— THE TASK —
Go over the listing below line by line, and return each one holding the string "statement".

::: DATA RECORDS

(** X10. For a mention with a keyword, the confirmation is posted exactly
    when the pipeline returned: once, to the channel and thread that were
    fetched, with the text built from the answer's [memories_added], or
    from 0 when the answer has no such field. When the pipeline raised,
    nothing is posted. *)
Theorem slack_events_confirms_after_success
    (rt : Runtime) (w : World) (self : SlackToKnowledgeAgent)
    (d ev : gmap string value) (text : string) :
  d !! "challenge" = None →
  d !! "event" = Some (VDict ev) →
  ev !! "type" = Some (VStr "app_mention") →
  ev !! "text" = Some (VStr text) →
  str_contains "ingest" (str_lower text) || str_contains "save" (str_lower text)
    = true →
  let channel := default VNone (ev !! "channel") in
  let thread_ts := thread_ts_or_ts ev in
  confirm_calls (trace (slack_events rt w self (VDict d))) =
  match outcome (ingest_thread rt w self channel thread_ts) with
  | inr (VDict result) =>
      [(channel, thread_ts,
        confirmation_text rt (default (VInt 0) (result !! "memories_added")))]
  | _ => []
  end.
Proof.
  intros Hc He Hty Htext Htrig channel thread_ts.
  rewrite (slack_events_triggered rt w self d ev text) by done.
  fold channel thread_ts. eff_simpl. rewrite events_try_outcome.
  autorewrite with calls. apply events_try_confirm_calls.
Qed.

Lemma slack_events_confirms_after_success_witness :
  confirm_calls
    (trace (slack_events Demo.runtime Demo.world_ok Demo.integrator
              (VDict (Demo.mention_request None)))) =
  [(VStr "C1", VStr "1.5", confirmation_text Demo.runtime (VInt 2))].
Proof.
  apply (slack_events_confirms_after_success Demo.runtime Demo.world_ok
           Demo.integrator (Demo.mention_request None) (Demo.mention None)
           "please Ingest this").
  - vm_compute. reflexivity.
  - vm_compute. reflexivity.
  - vm_compute. reflexivity.
  - vm_compute. reflexivity.
  - vm_compute. reflexivity.
Defined.

(** X11. The events handler raises only before it has done anything: an
    exception leaves it with an empty trace. Every response it returns has
    status 200 and is either the echo of the challenge, with an empty
    trace, or [{status: "ok"}]; so once the pipeline has started, whatever
    fails in it or in the confirmation, the answer is [{status: "ok"}]. *)
Theorem slack_events_responses
    (rt : Runtime) (w : World) (self : SlackToKnowledgeAgent) (data : value) :
  (∀ e, outcome (slack_events rt w self data) = inl e →
        trace (slack_events rt w self data) = []) ∧
  (∀ response, outcome (slack_events rt w self data) = inr response →
     status response = 200 ∧
     (body response = VDict (<["status" := VStr "ok"]> ∅) ∨
      ∃ X, body response = VDict (<["challenge" := X]> ∅) ∧
           trace (slack_events rt w self data) = [])) ∧
  (trace (slack_events rt w self data) ≠ [] →
   outcome (slack_events rt w self data) =
   inr {| status := 200; body := VDict (<["status" := VStr "ok"]> ∅) |}).
Proof.
  destruct (slack_events_runs rt w self data)
    as [[e ->]|[[X ->]|[->|(c & t & ->)]]].
  - split; [done|]. split; [done|]. by intros [].
  - split; [done|]. split; [|by intros []].
    intros response [= <-]. split; [done|]. right. by exists X.
  - split; [done|]. split; [|by intros []].
    intros response [= <-]. split; [done|]. by left.
  - eff_simpl. rewrite events_try_outcome.
    split; [done|]. split; [|done].
    intros response [= <-]. split; [done|]. by left.
Qed.

(** X12. A mention whose [text] field is present but is not a string (a
    JSON [null], a number, a list ...) makes the handler raise an
    [AttributeError] outside its [try] statement: no response is built and
    nothing has been called or printed. *)
Theorem slack_events_text_not_a_string
    (rt : Runtime) (w : World) (self : SlackToKnowledgeAgent)
    (d ev : gmap string value) (text : value) :
  d !! "challenge" = None →
  d !! "event" = Some (VDict ev) →
  ev !! "type" = Some (VStr "app_mention") →
  ev !! "text" = Some text →
  (∀ s, text ≠ VStr s) →
  slack_events rt w self (VDict d) =
  (inl (AttributeError
          ("'" +:+ type_name text +:+ "' object has no attribute 'lower'")), []).
Proof.
  intros Hc He Hty Htext Hns.
  rewrite (slack_events_mention rt w self d ev) by done.
  rewrite Htext. destruct text; try done. by destruct (Hns s).
Qed.

Lemma slack_events_text_not_a_string_witness :
  slack_events Demo.runtime Demo.world_ok Demo.integrator
    (VDict (Demo.mention_with_text VNone)) =
  (inl (AttributeError "'NoneType' object has no attribute 'lower'"), []).
Proof.
  apply (slack_events_text_not_a_string Demo.runtime Demo.world_ok
           Demo.integrator (Demo.mention_with_text VNone)
           (<["type" := VStr "app_mention"]> (<["channel" := VStr "C1"]>
            (<["ts" := VStr "1.5"]> (<["text" := VNone]> ∅)))) VNone).
  - vm_compute. reflexivity.
  - vm_compute. reflexivity.
  - vm_compute. reflexivity.
  - vm_compute. reflexivity.
  - intros s. discriminate.
Defined.

(** X13. The keyword is looked for anywhere in the text and in any mix of
    upper and lower case: a mention whose text is any string, followed by
    a word that lowercases to ["ingest"] or ["save"], followed by any
    string, starts the pipeline - the thread is fetched once, unless the
    pipeline's first line, which prints the channel and the thread
    timestamp, cannot be written to the standard output. *)
Theorem slack_events_keyword_anywhere_any_case
    (rt : Runtime) (w : World) (self : SlackToKnowledgeAgent)
    (d ev : gmap string value) (before word after : string) :
  d !! "challenge" = None →
  d !! "event" = Some (VDict ev) →
  ev !! "type" = Some (VStr "app_mention") →
  ev !! "text" = Some (VStr (before +:+ word +:+ after)) →
  str_lower word = "ingest" ∨ str_lower word = "save" →
  let channel := default VNone (ev !! "channel") in
  let thread_ts := thread_ts_or_ts ev in
  slack_events rt w self (VDict d) =
    (events_try rt w self channel thread_ts;;
     ret (jsonify (<["status" := VStr "ok"]> ∅))) ∧
  fetch_calls (trace (slack_events rt w self (VDict d))) =
  match stdout_error rt (fetching_line rt channel thread_ts) with
  | Some _ => []
  | None => [(channel, thread_ts)]
  end.
Proof.
  intros Hc He Hty Htext Hword.
  assert (str_contains "ingest" (str_lower (before +:+ word +:+ after))
          || str_contains "save" (str_lower (before +:+ word +:+ after)) = true)
    as Htrig.
  { rewrite !str_lower_app.
    destruct Hword as [-> | ->]; rewrite str_contains_app;
      [done|apply orb_true_r]. }
  rewrite (slack_events_triggered rt w self d ev (before +:+ word +:+ after))
    by done.
  split; [done|].
  eff_simpl. rewrite events_try_outcome. autorewrite with calls.
  apply events_try_calls.
Qed.

Lemma slack_events_keyword_anywhere_any_case_witness :
  fetch_calls
    (trace (slack_events Demo.runtime Demo.world_ok Demo.integrator
              (VDict (Demo.mention_with_text (VStr "was unSAVEd, sorry"))))) =
  [(VStr "C1", VStr "1.5")].
Proof.
  etrans.
  - refine (proj2 (slack_events_keyword_anywhere_any_case Demo.runtime Demo.world_ok
             Demo.integrator
             (Demo.mention_with_text (VStr "was unSAVEd, sorry"))
             (<["type" := VStr "app_mention"]> (<["channel" := VStr "C1"]>
              (<["ts" := VStr "1.5"]>
              (<["text" := VStr "was unSAVEd, sorry"]> ∅))))
             "was un" "SAVE" "d, sorry" _ _ _ _ _)).
    + vm_compute. reflexivity.
    + vm_compute. reflexivity.
    + vm_compute. reflexivity.
    + vm_compute. reflexivity.
    + right. vm_compute. reflexivity.
  - vm_compute. reflexivity.
Defined.

Lemma slack_events_responses_witness :
  outcome (slack_events Demo.runtime Demo.world_confirm_unreachable
             Demo.integrator (VDict (Demo.mention_request None))) =
  inr {| status := 200; body := VDict (<["status" := VStr "ok"]> ∅) |}.
Proof.
  apply (slack_events_responses Demo.runtime Demo.world_confirm_unreachable
           Demo.integrator (VDict (Demo.mention_request None))).
  vm_compute. discriminate.
Defined.

(** ** [slack_shortcuts] *)

Section ShortcutsHandler.

Context (rt : Runtime) (w : World) (self : SlackToKnowledgeAgent).

Lemma shortcuts_try_outcome (channel_id thread_ts : value) :
  outcome (shortcuts_try rt w self channel_id thread_ts) =
  match outcome (ingest_thread rt w self channel_id thread_ts) with
  | inl e => inr (error_response e)
  | inr result => inr (saved_response rt result)
  end.
Proof.
  unfold shortcuts_try. eff_simpl.
  destruct (outcome (ingest_thread rt w self channel_id thread_ts))
    as [e|result] eqn:Hrun; [done|].
  apply ingest_thread_returns_dict in Hrun as [r ->].
  rewrite py_get_dict. by eff_simpl.
Qed.

(** A well-formed shortcut reaches the [try] statement. *)
Lemma slack_shortcuts_triggered (form : gmap string string) (payload : string)
    (d c m : gmap string value) (channel_id : value) :
  form !! "payload" = Some payload →
  payload ≠ "" →
  json_loads rt payload = inr (VDict d) →
  d !! "type" = Some (VStr "shortcut") →
  d !! "channel" = Some (VDict c) →
  c !! "id" = Some channel_id →
  default (VDict ∅) (d !! "message") = VDict m →
  slack_shortcuts rt w self form =
  shortcuts_try rt w self channel_id (thread_ts_or_ts m).
Proof.
  intros Hform Hne Hjson Hty Hch Hid Hmsg.
  unfold slack_shortcuts. rewrite Hform.
  destruct payload as [|a payload]; [done|].
  rewrite Hjson, bind_lift_inr, !py_get_dict, !bind_lift_inr, Hty, is_str_same.
  rewrite (py_getitem_present _ _ _ Hch), bind_lift_inr.
  rewrite (py_getitem_present _ _ _ Hid), bind_lift_inr.
  by rewrite Hmsg, thread_ts_of_dict, bind_lift_inr.
Qed.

::::::

— TASK RESULT —
    [AttributeError] outside its [try] statement: no response is built and
(** A well-formed shortcut reaches the [try] statement. *)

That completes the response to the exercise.